A major challenge for adoptive T-cell therapies is to ensure a long-term survival of the transferred T cells. Despite efficient approaches for rapid expansion of tumor-specific T cells in vitro [20, 38, 40, 49], the data regarding long-term survival of tumor-specific T cells after transfer into patients are controversial. Whereas some groups have found short half-life of T cells after transfer, other groups have shown long-term persistence [22, 43, 44]. Only one group so far has clearly shown a significant expansion of the transferred tumor-specific T-cell populations in vivo [18]. In mouse tumor experiments the blockade of PD-L1 resulted in an increased expansion of tumor-specific T cells and relatively decreased numbers of apoptotic T cells early after transfer [14, 17]. Therefore, the blockade of PD-L1 during T-cell transfer might increase the numbers of surviving cells. Whether this effect might be synergistic with, or overcome the need for, additional IL-2 needs to be evaluated.

Clinical responses have been found to correlate with CD8+ lymphocyte infiltration of the carcinomas and with CD8+ T cells producing IFN-γ [28, 30]. Interestingly, in vitro studies have revealed increased IFN-γ production by CD8+ T cells upon stimulation with tumor cells when PD-L1 was blocked [7, 33]. Thus, the blockade of negative regulation via PD-L1/PD-1 might improve the induction of type I immune responses.

Despite the presence of tumor-specific T cells within the tumors [42], tumor cell lysis is often prevented, and the clinical outcome of adoptive T-cell therapies is often disappointing [13, 20]. It is thought that the tumor microenvironment can restrict the effectiveness of activated antitumor lymphocytes [26, 65]. The blockade of PD-L1 on the tumor cells might improve stimulation of T cells after infiltration and thus allow for improved lysis of target cells in vivo [7, 68].

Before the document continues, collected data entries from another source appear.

Definition set (x : string) (v : value) (s : Server) : Server := {| vars := <[x := v]> (vars s); calls := calls s |}.
Definition do (c : call) (s : Server) : Server := {| vars := vars s; calls := calls s ++ [c] |}.

Definition set_int (x : string) (z : Z) : Server -> Server := set x (Int z).
Definition set_true (x : string) : Server -> Server := set_int x 1.
Definition set_false (x : string) : Server -> Server := set_int x 0.

(** [Next i s] goes on with [argv[i]]; [Done] is the end of the loop. *)
Inductive outcome := Next (i : Z) (s : Server) | Done (s : Server) | Exit (s : Server) | FatalError (msg : string) (s : Server).

(** What other parts answer: the user, the parser of the font library, the list of the
    extensions, and the network about hosts and addresses for multicast. *)
Record Env := {
  getuid : Z; geteuid : Z; xfont2_parse_glyph_caching_mode : string -> bool; extension_known : string -> bool -> bool;
  host_known : string -> string -> Z -> bool; multicast_address : string -> Z -> bool;
}.

(** ** Strings *)

Definition code (c : ascii) : Z := Z.of_nat (nat_of_ascii c).
Definition isspace (c : ascii) : bool := (code c =? 32) || (9 <=? code c) && (code c <=? 13).
Definition isdigit (c : ascii) : bool := (48 <=? code c) && (code c <=? 57).

(** The first character, NUL at the end. *)
Definition first (s : string) : ascii := match s with EmptyString => zero | String c _ => c end.
Definition rest (s : string) : string := match s with EmptyString => EmptyString | String _ s => s end.

(** [strncmp(a, p, strlen(p)) == 0]. *)
Definition starts (p a : string) : bool := String.prefix p a.

Definition digit (base : Z) (c : ascii) : option Z :=
  let d := if isdigit c then code c - 48
           else if (97 <=? code c) && (code c <=? 122) then code c - 87
           else if (65 <=? code c) && (code c <=? 90) then code c - 55 else base in
  if d <? base then Some d else None.

Fixpoint digits (base acc : Z) (s : string) : Z :=
  match s with
  | EmptyString => acc
  | String c s => match digit base c with Some d => digits base (acc * base + d) s | None => acc end
  end.

Fixpoint skip_space (s : string) : string := match s with String c t => if isspace c then skip_space t else s | EmptyString => s end.

Definition clamp (lo hi x : Z) : Z := Z.max lo (Z.min hi x).

(** The sign in front: whether it is a minus, and what is behind it. *)
Definition sign (s : string) : bool * string :=
  match s with String "-" t => (true, t) | String "+" t => (false, t) | _ => (false, s) end.

(** The prefix [0x] in front of a hexadecimal digit. *)
Definition hex_prefix (base : Z) (s : string) : string :=
  match s with
  | String "0" (String x (String c t)) =>
      if (base =? 16) && ((code x =? 120) || (code x =? 88)) && bool_decide (is_Some (digit 16 c)) then String c t else s
  | _ => s
  end.

(** [long] has 64 bits. *)
Definition strtol (base : Z) (s : string) : Z :=
  let '(neg, s) := sign (skip_space s) in
  let n := digits base 0 (hex_prefix base s) in
  clamp (- 2 ^ 63) (2 ^ 63 - 1) (if neg then - n else n).

Definition atol (s : string) : Z := strtol 10 s.
Definition atoi (s : string) : Z := swrap 32 (strtol 10 s).

(** A count of thousands in an [int]. *)
Definition kilo (n : Z) : Z := if 0 <? n then swrap 32 (n * 1024) else n.

Definition MILLI_PER_MIN : Z := 60000.
Definition minutes (a : string) : Z := u32 (u32 (atoi a) * MILLI_PER_MIN).

(** ** The name of the display *)

(** The loop over the characters; [None] for a name that is refused. *)
Fixpoint display_loop (d : string) (period_found : bool) (after_period : Z) : option (bool * Z) :=
  match d with
  | EmptyString => Some (period_found, after_period)
  | String c d =>
      if negb (isdigit c) then
        if negb (Ascii.eqb c ".") || period_found then None
        else if 2 <? after_period then None else display_loop d true after_period
      else
        let after_period := if period_found then after_period + 1 else after_period in
        if 2 <? after_period then None else display_loop d period_found after_period
  end.

Fixpoint strchr (d : string) (c : ascii) : bool :=
  match d with EmptyString => false | String x d => Ascii.eqb x c || strchr d c end.

Definition VerifyDisplayName (d : string) : bool :=
  if Ascii.eqb (first d) zero || Ascii.eqb (first d) "-" || Ascii.eqb (first d) "." || strchr d "/" then false
  else
    match display_loop d false 0 with
    | None => false
    | Some (period_found, after_period) =>
        if (period_found : bool) && (after_period =? 0) then false else atol d <=? 2 ^ 31 - 1
    end.

(** ** The options *)

#[local] Notation "a === b" := (String.eqb a b) (at level 70, no associativity).

Section command_line.
(** [argc] arguments; an access to another one is undefined. *)
Context (env : Env) (argv : list string).
Let argc : Z := Z.of_nat (length argv).
Let arg (i : Z) : option string := rdz argv i.

(** An option with a value: [if (++i < argc) f(argv[i]); else UseMsg();]. *)
Definition taking (i : Z) (s : Server) (f : string -> Server -> outcome) : option outcome :=
  if i + 1 <? argc then a ← arg (i + 1); Some (f a s) else Some (Next (i + 2) (do UseMsg s)).

Definition valued (i : Z) (s : Server) (f : string -> Server -> Server) : option outcome :=
  taking i s (fun a s => Next (i + 2) (f a s)).

(** The result is the number of arguments taken, 0 for none. *)
Definition ddxProcessArgument (i : Z) (s : Server) : option (Z * Server + string) :=
  a ← arg i;
  if a === "-xstartup" then
    if argc <=? i + 1 then Some (inr "Required argument to -xstartup not specified")
    else v ← arg (i + 1); Some (inl (2, set "xstartup" (Str v) s))
  else if a === "-legacy-drawing" then Some (inl (1, set_true "root.legacyDrawing" s))
  else if a === "-force-bgra" then Some (inl (1, set_true "root.flip" s))
  else if a === "-disable-dri3" then Some (inl (1, set_false "dri3" s))
  else if a === "-force-sysvshm" then Some (inl (1, do (android_shmem_sysv_shm_force 1) s))
  else if a === "-check-drawing" then Some (inl (1, do QueueDrawSquares (set_true "NoListenAll" s)))
  else Some (inl (0, s)).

Interfering with the interaction of PD-L1, either on antigen-presenting dendritic cells or the tumor cells themselves, with its receptor PD-1 on T cells, either adoptively transferred or induced by vaccination, might potentiate antitumor T-cell effector function in vivo. Translating these ideas to therapy approaches for human cancer patients should be a high priority in future studies.